Aedeagus: Elongate, parameres inserted close to base, main piece asymmetrical, with rounded apex. ( Fig. 2 View FIGURE 2 B) Irregular ventrolateral expansions of main piece restricted to central 0.3 and not readily visible beyond the parameres in lateral view. Gonopore process relatively large, angled to the left in ventral view; membranous process attaching towards the centre of the apex of the mainpiece, broad, short and expanded towards the apex in lateral view. Oval internal structure visible inside main piece in ventral view, tube of gonopore process visible inside this structure (fat droplet also visible in Fig. 2 View FIGURE 2 B, not present in all specimens). Parameres with setose apices, extending just beyond apex of the main piece.

Female: As males apart from slightly large average size, and stronger ventral punctation.

Variation: Paratypes vary somewhat in the height of the dorsal callosities, as well as the number in each row, which can vary between the elytra (see above).

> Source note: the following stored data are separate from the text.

Lemma session_step_ok n i s :
  sess_ok n s →
  sess_ok n (session_step dctx0 decompress outSize retryable budget i s) ∧
  grows s (session_step dctx0 decompress outSize retryable budget i s).
Proof.
  intros Hok.
  assert (∀ p, (in_stream (at_ s) = true → in_stream p = true) → p ≠ WDone → tracks p (pending s) (heard (notes s)) →
    sess_ok n (at_point p s) ∧ grows s (at_point p s)) as Hpoint.
  { intros p Hp Hd Htr. split; [by apply sess_ok_point|by apply grows_same]. }
  unfold session_step, fetchOnce, demux_read, demux_finish, attempt_ended. destruct (at_ s) as [| | |idx zin eof|idx|status|cause|cause|] eqn:Hat.
  - split; [|by apply grows_same]. destruct (sess_ok_point n s WOpen Hok); [by rewrite Hat|done|done|]. by constructor.
  - destruct (stop i); [by apply Hpoint|]. destruct (opened i); simpl; [|by apply Hpoint].
    apply asked_step; [done|by rewrite Hat].
  - destruct (read i) as [frame|]; [|by apply Hpoint]. destruct (_ <=? _)%N; [by apply Hpoint|]. by apply carried_step.
  - by apply inflate_step.
  - destruct (pending s !! idx) as [sid|] eqn:Hsid; [|by apply Hpoint].
    pose proof (finish_step n s sid WRead) as Hfin. rewrite Hat in Hfin. pose proof (sn_tracks _ _ Hok) as Htr. rewrite Hat in Htr.
    destruct Htr as [Hrq Hen].
    destruct (finish sid (st s)) as [st' [?|e]] eqn:Hf.
    + apply (Hfin WRead); try done; [by eapply list_elem_of_lookup_2|by apply Hen].
    + destruct e; apply (Hfin (WCatch _)); try done; (by apply Hen) || by eapply list_elem_of_lookup_2.
  - destruct (negb _ && interrupted i); [by apply Hpoint|]. cbv zeta.
    set (left := filter (λ sid, is_untouched (st s) sid = true) (pending s)).
    set (cutOff := filter (λ sid, is_untouched (st s) sid = false) (pending s)).
    assert (pending s ⊆ cutOff ++ left) as Hcov.
    { intros sid Hin. apply elem_of_app. destruct (is_untouched (st s) sid) eqn:Hu; [right|left]; by apply list_elem_of_filter. }
    destruct (negb _ && _).
    + apply fail_step; try done; intros sid; unfold left, cutOff; rewrite !list_elem_of_filter; naive_solver congruence.
    + unfold fail_all. rewrite <-foldl_app. apply fail_step; try done; set_solver.
  - destruct (stop i).
    + apply fail_step; try done; set_solver.
    + split; [|by apply grows_same]. destruct (sess_ok_point n s WOpen Hok); [by rewrite Hat|done|done|]. by constructor.
  - apply fail_step; try done; set_solver.
  - split; [done|by apply grows_same].
Qed.

(** ** Readers *)

(** What a reader has passed on is the beginning of what its path's stream has carried. *)
Record reader_ok s (r : reader) : Prop := {
  ro_spool : ∀ sp, spools (st s) !! rspool r = Some sp →
    (pos r ≤ NarSpool.written sp)%N ∧ (∀ a, rat r = RCopy a → pos r ≤ a ≤ NarSpool.written sp)%N ∧
    (rat r = RReturned → NarSpool.eof sp = true ∧ pos r = NarSpool.written sp);
  ro_sink : sink r = take (N.to_nat (pos r)) (data_of (rspool r) (hist s));
  ro_none : spools (st s) !! rspool r = None → pos r = 0%N ∧ rat r = RWait;
}.

Lemma reader_ok_grows n s s' r : sess_ok n s → sess_ok n s' → grows s s' → reader_ok s r → reader_ok s' r.
Proof.
  intros Hs Hs' Hg [Hsp Hsink Hnone]. destruct (spools (st s) !! rspool r) as [sp|] eqn:Hr.
  - destruct (Hg _ _ Hr) as (sp' & more & Hr' & Hdata & Heof & _).
    destruct (sn_spool _ _ Hs _ _ Hr) as [Hw _], (sn_spool _ _ Hs' _ _ Hr') as [Hw' _].
    destruct (Hsp sp eq_refl) as (Hpos & Hcopy & Hret). rewrite Hdata, nar_blen_app in Hw'. constructor.
    + rewrite Hr'. intros ? [= <-]. split_and!; [lia| |].
      * intros a Ha. specialize (Hcopy a Ha). lia.
      * intros [He ->]%Hret. destruct (Heof He) as [-> ->]. split; [done|]. unfold blen in *. simpl in *. lia.
    + rewrite Hdata, Hsink, take_app_le; [done|]. unfold blen in *. lia.
    + by rewrite Hr'.
  - destruct (Hnone eq_refl) as [Hp Hw]. constructor; [|by rewrite Hsink, Hp|done].
    intros sp Hlt%lookup_lt_Some. apply lookup_ge_None in Hr. rewrite (sn_len _ _ Hs') in Hlt. rewrite (sn_len _ _ Hs) in Hr. lia.
Qed.

Lemma take_more {A} (l : list A) p k : take (p + k) l = take p l ++ take k (drop p l).
Proof. symmetry. apply take_take_drop. Qed.

Lemma reader_copy n s r (sp : NarSpool.t) w :
  sess_ok n s → spools (st s) !! rspool r = Some sp → (pos r + w ≤ NarSpool.written sp)%N → w ≠ 0%N →
  let got := slice (file (st s)) (NarSpool.base sp + pos r) w in
  blen got = w ∧ take (N.to_nat (pos r + w)) (data_of (rspool r) (hist s)) = take (N.to_nat (pos r)) (data_of (rspool r) (hist s)) ++ got.
Proof.
  intros Hs Hr Hw Hz. destruct (sn_spool _ _ Hs _ _ Hr) as [Hwr Hra]. destruct Hra as [Hle Hd]; [lia|].
  pose proof (sn_tail _ _ Hs) as Ht. simpl.
  assert (slice (file (st s)) (NarSpool.base sp + pos r) w = take (N.to_nat w) (drop (N.to_nat (pos r)) (data_of (rspool r) (hist s)))) as ->.
  { rewrite <-Hd. unfold slice. rewrite skipn_firstn_comm, take_take, drop_drop. f_equal; [lia|]. f_equal. lia. }
  split.
  - unfold blen in *. rewrite length_take, length_drop. lia.
  - rewrite N2Nat.inj_add. apply take_more.
Qed.

Lemma nar_reader_step_ok n s r io : sess_ok n s → reader_ok s r → reader_ok s (reader_step io (st s) r).
Proof.
  intros Hs Hok. unfold reader_step. destruct (spools (st s) !! rspool r) as [sp|] eqn:Hr; [|done].
  pose proof Hok as [Hsp Hsink Hnone]. destruct (Hsp sp Hr) as (Hpos & Hcopy & Hret).
  assert (∀ p, (∀ a, p = RCopy a → pos r ≤ a ≤ NarSpool.written sp)%N →
    (p = RReturned → NarSpool.eof sp = true ∧ pos r = NarSpool.written sp) → reader_ok s (mkReader (rspool r) (pos r) (sink r) p)) as Hat.
  { intros p Hc Hp. constructor; simpl; rewrite ?Hr; try done. by intros ? [= <-]. }
  destruct (rat r) as [|avail| |] eqn:Hrat; try done.
  - destruct (_ || _); [|done]. destruct (NarSpool.failure sp); [by apply Hat|].
    destruct ((_ =? _)%N && _) eqn:He; apply Hat; try done.
    + intros _. apply andb_true_iff in He as [He%N.eqb_eq ?]. by split.
    + intros a [= <-]. lia.
  - destruct (N.ltb_spec (pos r) avail); [|by apply Hat]. destruct (Hcopy avail eq_refl) as [_ Hav].
    set (w := match io with Some k => N.min (N.min kChunkSize (avail - pos r)) k | None => 0%N end).
    assert (match io with Some k => take (N.to_nat (N.min (N.min kChunkSize (avail - pos r)) k)) (drop (N.to_nat (NarSpool.base sp + pos r)) (file (st s)))
            | None => [] end = slice (file (st s)) (NarSpool.base sp + pos r) w) as ->.
    { unfold w. by destruct io. }
    destruct (decide (w = 0%N)) as [->|Hz]; [by apply Hat|].
    assert (w ≤ avail - pos r)%N by (unfold w in *; destruct io; lia).
    destruct (reader_copy n s r sp w Hs Hr) as [Hlen Htake]; [lia|done|].
    destruct (slice _ _ w) as [|c got] eqn:Hgot; [by apply Hat|]. constructor; cbn [rspool pos sink rat]; rewrite ?Hlen.
    + intros ? ?. simplify_eq. split_and!; [lia| |done]. intros a [= <-]. lia.
    + by rewrite Htake, Hsink.
    + by rewrite Hr.
Qed.

(** ** The system *)

Abbreviation reachable := (reachable dctx0 decompress outSize retryable budget).

Lemma new_session_ok n : sess_ok n (new_session dctx0 budget n).
Proof.
  constructor; simpl; try done.
  - by rewrite length_replicate.
  - apply Forall_forall. intros sid. rewrite elem_of_seq. lia.
  - intros sid sp [_ Hlt]%lookup_replicate Hni. destruct Hni. rewrite elem_of_seq. lia.
  - intros sid sp [-> _]%lookup_replicate. done.
  - intros sid sp [-> _]%lookup_replicate. by constructor.
  - intros a sid d []%elem_of_nil.
  - intros a b sid d e []%elem_of_nil.
  - by intros sid sp [-> _]%lookup_replicate.
Qed.

Lemma fetch_reachable_ok n y : reachable n y → sess_ok n (ses y) ∧ Forall (reader_ok (ses y)) (readers y).
Proof.
  induction 1 as [|y ev _ [Hs Hr]]; simpl.
  { split; [apply new_session_ok|constructor]. }
  destruct ev as [i|sid|k io]; simpl.
  - destruct (session_step_ok n i (ses y) Hs) as [Hs' Hg]. split; [done|].
    eapply Forall_impl; [exact Hr|]. intros r. by eapply reader_ok_grows.
  - split; [done|]. apply Forall_app. split; [done|]. constructor; [|constructor]. constructor; simpl; try done.
    intros. split_and!; [lia|done..].
  - destruct (readers y !! k) as [r|] eqn:Hk; [|done]. split; [done|]. simpl. apply Forall_insert; [done|].
    eapply nar_reader_step_ok; [done|]. by eapply Forall_lookup_1.
Qed.

(** What a reader has got is a beginning of what the frames of one stream that named its path held; all of it when it returns, and
    then a frame has ended the path. *)
Definition delivered s (r : reader) : Prop :=
  sink r `prefix_of` data_of (rspool r) (hist s) ∧
  (rat r = RReturned → sink r = data_of (rspool r) (hist s) ∧ rspool r ∈ Heard.ends (heard (notes s)) ∧
    ∃ sp, spools (st s) !! rspool r = Some sp ∧ NarSpool.eof sp = true ∧ NarSpool.failure sp = None) ∧
  (∀ a b d e, (a, rspool r, d) ∈ hist s → (b, rspool r, e) ∈ hist s → a = b).

(** Bytes of one stream, never of another path: whatever the streams carried before, whichever of them broke
    off, and whichever writes failed. *)
Lemma reader_delivered n y (k : nat) r : reachable n y → readers y !! k = Some r → delivered (ses y) r.
Proof.
  intros [Hs Hr]%fetch_reachable_ok Hk. destruct (Forall_lookup_1 _ _ _ _ Hr Hk) as [Hsp Hsink Hnone]. split_and!.
  - rewrite Hsink. apply prefix_take.
  - intros Hret. destruct (spools (st (ses y)) !! rspool r) as [sp|] eqn:Hlk; [|destruct (Hnone eq_refl); congruence].
    destruct (Hsp sp eq_refl) as (_ & _ & [He Hp]%(λ f, f Hret)). destruct (sn_spool _ _ Hs _ _ Hlk) as [Hw _]. split.
    + rewrite Hsink, Hp, Hw. unfold blen. rewrite Nat2N.id. by apply take_ge.
    + split; [by eapply (sn_ends _ _ Hs)|]. exists sp. split_and!; [done..|]. destruct (NarSpool.failure sp) eqn:Hf; [|done].
      destruct (sn_fail _ _ Hs _ _ Hlk); [unfold NarSpool.failed; by rewrite Hf|congruence].
  - intros a b d e. apply (sn_one _ _ Hs).
Qed.

(** A reader, left to itself. *)
Definition run_reader (ios : list (option N)) (f : store) (r : reader) : reader := foldl (λ r io, reader_step io f r) r ios.
Definition reads_some (io : option N) : bool := match io with Some k => (0 <? k)%N | None => false end.
Definition ended (r : reader) : Prop := rat r = RReturned ∨ ∃ cause, rat r = RThrew cause.

(** How many steps a reader may still take. *)
Definition steps_left (sp : NarSpool.t) (r : reader) : nat :=
  match rat r with
  | RWait => 3 * N.to_nat (NarSpool.written sp - pos r) + 1
  | RCopy a => 3 * N.to_nat (NarSpool.written sp - pos r) + (if (pos r <? a)%N then 0 else 2)
  | _ => 0
  end.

Differential diagnosis. The new species is morphologically closest to O. disjunctum Bilton, 2015 and O. setosum Perkins, 2005 , sharing with these species the relatively humped elytra, with an abrupt posterior declivity, as well as the overall structure of the aedeagus. It can be distinguished from both species by the larger body length (2.55–2.85 mm vs. 2.23–2.55, making it closer in size to O. sebastiani Perkins, 2005 ), the broader and more strongly raised elytral callosities, the large pronotal callosities with longer, denser setae, the smaller callosities on the frons, which bear shorter setae than in O. disjunctum or O. setosum , the more evident dorsal granular microreticulation, and the coarser, denser punctation of the labrum and clypeus, which bear longer setae in O. namaqum sp. nov. The aedeagus of O. namaqum sp. nov. is also quite distinct from that of either O. disjunctum or O. setosum . In particular the main piece of the new species is much more strongly angled in lateral view. In addition, the ventrolateral expansions of the main piece are restricted to the centre of the lobe, and do not project as far dorsally as in O. disjunctum and O. setosum , and the gonopore process is longer and stouter than in either of these species (compare Fig. 2 View FIGURE 2 B with Fig. 2 View FIGURE 2 in Bilton (2015)).

Distribution and ecology. Known only from the type locality, a damp overhanging clay/rock bank beside a small waterfall on a stream flowing through the Langkloof, one of the wetter valleys of the Kamiesberg range.

Beetles were washed from the bank by vigorous splashing with stream water, then netted and sorted from resulting floating debris in a collecting tray. The microhabitat ( Fig. 3 View FIGURE 3 B) was difficult to access, heavily shaded by riparian trees, and is likely to remain relatively cool and damp even during the dry season. The peaks and valleys of the Kamiesberg constitute one of the major centres of endemism in Namaqualand, supporting an island of fynbos vegetation which is floristically most similar to that on the Bokkeveld Plateau, 200 km further south. The high Kamiesberg is home to nearly 100 endemic plants as well as a number of endemic invertebrates, suggesting that these mountains have acted as a mesic refugium for some considerable time ( Desmet 2007).

Etymology. Named in reference to the distribution—the first species of the genus recorded from Namaqualand. The specific epithet is a noun in the genitive case.